▶

(* ===== verification/Preview.v ===== *)
(** * Package platform: bounded previews of untrusted text (aggregate.go)

    [preview] and the [strconv.Quote] it calls.  Most previews end in error text, which is not
    modelled; the one that is stored - the missing evidence of a deferred gate check - is
    why they are here.  Which runes above ASCII print is the Unicode tables', a parameter. *)
From Stdlib Require Import Ascii.
From S2P Require Import Prelude GoText Domain.

Open Scope string_scope.
Open Scope Z_scope.

(** [strconv.IsPrint]. *)
Class Unicode : Type := {
  is_print : Z -> bool;
  is_print_ascii r : 0 <= r < 128 -> is_print r = (32 <=? r) && (r <? 127);
}.

Definition hex_char (d : Z) : ascii :=
  if d <? 10 then ascii_of_N (Z.to_N (48 + d)) else ascii_of_N (Z.to_N (87 + d)).
Fixpoint hex_digits (n : nat) (v : Z) : string :=
  match n with
  | O => EmptyString
  | S n => String (hex_char (Z.land (Z.shiftr v (4 * Z.of_nat n)) 15)) (hex_digits n v)
  end.

Definition backslash (s : string) : string := String "092" s.
Definition quotation : string := String "034" EmptyString.

Section quote.
Context `{unicode : Unicode}.

(** [appendEscapedRune], the rune already decoded; an undecodable byte is escaped as itself. *)
Definition quote_chunk (c : chunk) : string :=
  if negb (valid_rune c) then
    match raw c with
    | String a _ => backslash (String "120" (hex_digits 2 (byte_of a)))
    | EmptyString => EmptyString
    end
  else
    let r := rune c in
    if (r =? 34) || (r =? 92) then backslash (raw c)
    else if is_print r then raw c
    else if r =? 7 then backslash "a" else if r =? 8 then backslash "b" else if r =? 12 then backslash "f"
    else if r =? 10 then backslash "n" else if r =? 13 then backslash "r" else if r =? 9 then backslash "t"
    else if r =? 11 then backslash "v"
    else if (r <? 32) || (r =? 127) then backslash (String "120" (hex_digits 2 r))
    else if r <? 65536 then backslash (String "117" (hex_digits 4 r))
    else backslash (String "085" (hex_digits 8 r)).

Definition Quote (s : string) : string :=
  String.append quotation (String.append (foldr (fun c acc => String.append (quote_chunk c) acc) EmptyString (chunks s)) quotation).

Definition maxPreviewBytes : Z := 64.

(** The cut backs off to the start of a rune. *)
Fixpoint rune_boundary (s : string) (cut : nat) : nat :=
  match cut with
  | O => O
  | S cut' =>
      match String.get cut s with
      | Some a => if rune_start a then cut else rune_boundary s cut'
      | None => cut
      end
  end.

Definition preview (s : string) : string :=
  if len s <=? maxPreviewBytes then Quote s
  else
    let cut := rune_boundary s 64 in
    let cut := match cut with O => 64%nat | _ => cut end in
    String.append (Quote (String.substring 0 cut s))
      (String.append "... (truncated, " (String.append (format_uint 10 (len s)) " bytes total)")).
End quote.

(** ** Plain text: printable ASCII without quotation mark or backslash *)
Definition printable_byte (a : ascii) : bool := in_range 32 126 a.
Definition plain_byte (a : ascii) : bool := printable_byte a && negb (byte_of a =? 34) && negb (byte_of a =? 92).
Definition plain (s : string) : bool := forall_bytes plain_byte s.

Lemma printable_range a : printable_byte a = true <-> 32 <= byte_of a <= 126.
Proof. unfold printable_byte, in_range. rewrite andb_true_iff, !Z.leb_le. done. Qed.

Lemma printable_chunks s : forall_bytes printable_byte s = true ->
  Forall (fun c => valid_rune c = true /\ exists a, c = rune1 a /\ printable_byte a = true) (chunks s) /\ concat_raw (chunks s) = s.
Proof.
  induction s as [|a s IH]; intros H; [done|]. cbn [forall_bytes] in H. apply andb_true_iff in H as [Ha H]. destruct (IH H) as [IH1 IH2].
  cbn [chunks]. pose proof (proj1 (printable_range a) Ha). rewrite (proj2 (Z.ltb_lt (byte_of a) 128)) by lia.
  split; [constructor; [split; [done|by exists a]|done]|]. unfold concat_raw in *. cbn [foldr rune1 raw]. by rewrite IH2.
Qed.

Lemma plain_printable s : plain s = true -> forall_bytes printable_byte s = true.
Proof.
  unfold plain. induction s as [|a s IH]; [done|]. cbn [forall_bytes]. rewrite !andb_true_iff. intros [Ha H]. split; [|by apply IH].
  unfold plain_byte in Ha. rewrite !andb_true_iff in Ha. tauto.
Qed.

(** Printable ASCII of bounded length is valid text. *)
Lemma printable_text kind s : forall_bytes printable_byte s = true -> len s <= maxIdentifierLength -> validateText kind s = Ok tt.
Proof.
  intros H Hl. apply validateText_Ok. destruct (printable_chunks s H) as [Hc _]. split; [done|]. split.
  - unfold valid_string. apply forallb_forall. intros c Hin. rewrite Forall_forall in Hc. apply Hc. by apply list_elem_of_In.
  - eapply Forall_impl; [exact Hc|]. intros c (_ & a & -> & Ha%printable_range). cbn [rune rune1]. unfold is_control.
    rewrite !orb_false_iff, andb_false_iff, Z.ltb_ge, Z.eqb_neq, !Z.leb_gt. lia.
Qed.

Section plain_text.
Context `{unicode : Unicode}.

Lemma quote_plain_byte a : plain_byte a = true -> quote_chunk (rune1 a) = String a EmptyString.
Proof.
  unfold plain_byte. rewrite !andb_true_iff, !negb_true_iff. intros [[Ha H1] H2]. apply printable_range in Ha.
  unfold quote_chunk. cbn [valid_rune rune1 rune raw negb]. rewrite H1, H2. cbn [orb].
  rewrite is_print_ascii by lia. rewrite (proj2 (Z.leb_le _ _)), (proj2 (Z.ltb_lt _ _)) by lia. done.
Qed.

(** Plain text is quoted as it is, between quotation marks. *)
Lemma Quote_plain s : plain s = true -> Quote s = String.append quotation (String.append s quotation).
Proof.
  intros H. unfold Quote. f_equal. f_equal. induction s as [|a s IH]; [done|]. unfold plain in H. cbn [forall_bytes] in H.
  apply andb_true_iff in H as [Ha H]. cbn [chunks].
  assert (Hr : 32 <= byte_of a <= 126). { apply printable_range. unfold plain_byte in Ha. rewrite !andb_true_iff in Ha. tauto. }
  rewrite (proj2 (Z.ltb_lt (byte_of a) 128)) by lia. cbn [foldr]. rewrite quote_plain_byte, IH by done. done.
Qed.

Lemma plain_get s n a : plain s = true -> String.get n s = Some a -> plain_byte a = true.
Proof.
  unfold plain. revert n. induction s as [|x s IH]; intros n; [by destruct n|]. cbn [forall_bytes]. rewrite andb_true_iff. intros [Hx H].
  destruct n as [|n]; cbn [String.get]; [intros [= <-]; exact Hx|by apply IH].
Qed.

Lemma plain_front s n : plain s = true -> plain (String.substring 0 n s) = true /\ (String.length (String.substring 0 n s) <= n)%nat.
Proof.
  unfold plain. revert n. induction s as [|x s IH]; intros n H; [destruct n; cbn; (split; [done|lia])|].
  cbn [forall_bytes] in H. apply andb_true_iff in H as [Hx H]. destruct n as [|n]; [done|]. cbn [String.substring forall_bytes String.length].
  destruct (IH n H) as [-> Hl]. rewrite Hx. split; [done|lia].
Qed.

Lemma plain_boundary s n : plain s = true -> (n < String.length s)%nat -> rune_boundary s n = n.
Proof.
  intros H Hn. destruct n as [|n]; [done|]. cbn [rune_boundary].
  destruct (String.get (S n) s) as [a|] eqn:E; [|done]. pose proof (plain_get s (S n) a H E) as Ha.
  assert (Hr : 32 <= byte_of a <= 126). { apply printable_range. unfold plain_byte in Ha. rewrite !andb_true_iff in Ha. tauto. }
  unfold rune_start, is_cont, in_range. rewrite (proj2 (Z.leb_gt 128 (byte_of a))) by lia. done.
Qed.

(** Small numbers are short and printable. *)
Lemma small_number n : 0 <= n < 1000 -> forall_bytes printable_byte (format_uint 10 n) = true /\ len (format_uint 10 n) <= 3.
Proof.
  intros Hn. assert (A : forallb (fun k => forall_bytes printable_byte (format_uint 10 k) && (len (format_uint 10 k) <=? 3)) (seqZ 0 1000) = true)
    by (vm_compute; reflexivity).
  rewrite forallb_forall in A. specialize (A n). rewrite <- list_elem_of_In, elem_of_seqZ, andb_true_iff, Z.leb_le in A. apply A. lia.
Qed.

(** The preview of a plain identifier is printable, and short. *)
Lemma preview_plain s : plain s = true -> len s < 1000 ->
  forall_bytes printable_byte (preview s) = true /\ len (preview s) <= 98.
Proof.
  intros H Hl. assert (Q : forall t, plain t = true -> forall_bytes printable_byte (Quote t) = true /\ len (Quote t) = len t + 2).
  { intros t Ht. rewrite Quote_plain by done. rewrite !forall_bytes_app, (plain_printable t Ht), !len_append. split; [done|].
    change (len quotation) with 1. lia. }
  unfold preview. destruct (Z.leb_spec (len s) maxPreviewBytes) as [L|L]; unfold maxPreviewBytes in L.
  - destruct (Q s H) as [Q1 Q2]. split; [done|lia].
  - rewrite plain_boundary by (try done; unfold len in L; lia). cbn zeta iota.
    destruct (plain_front s 64 H) as [P1 P2], (small_number (len s) ltac:(unfold len in *; lia)) as [N1 N2]. destruct (Q _ P1) as [Q1 Q2].
    rewrite !forall_bytes_app, Q1, N1, !len_append, Q2. split; [done|].
    change (len "... (truncated, ") with 16. change (len " bytes total)") with 13. unfold len in *. lia.
Qed.
End plain_text.

Definition ascii_only : Unicode.
Proof. refine {| is_print r := (32 <=? r) && (r <? 127) |}. by intros. Defined.

Example quote_ex : @Quote ascii_only "a b" = String "034" (String.append "a b" quotation).
Proof. reflexivity. Qed.
Example preview_long : len (@preview ascii_only (String.concat EmptyString (repeat (String "a" EmptyString) 70))) = 64 + 2 + 31.
Proof. vm_compute. reflexivity. Qed.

◀

## [Problem description]
Output only the lines from the top of the entries through the one holding "Open Scope Z_scope.", copied exactly.

## [The answer]
(* ===== verification/Preview.v ===== *)
(** * Package platform: bounded previews of untrusted text (aggregate.go)

    [preview] and the [strconv.Quote] it calls.  Most previews end in error text, which is not
    modelled; the one that is stored - the missing evidence of a deferred gate check - is
    why they are here.  Which runes above ASCII print is the Unicode tables', a parameter. *)
From Stdlib Require Import Ascii.
From S2P Require Import Prelude GoText Domain.

Open Scope string_scope.
Open Scope Z_scope.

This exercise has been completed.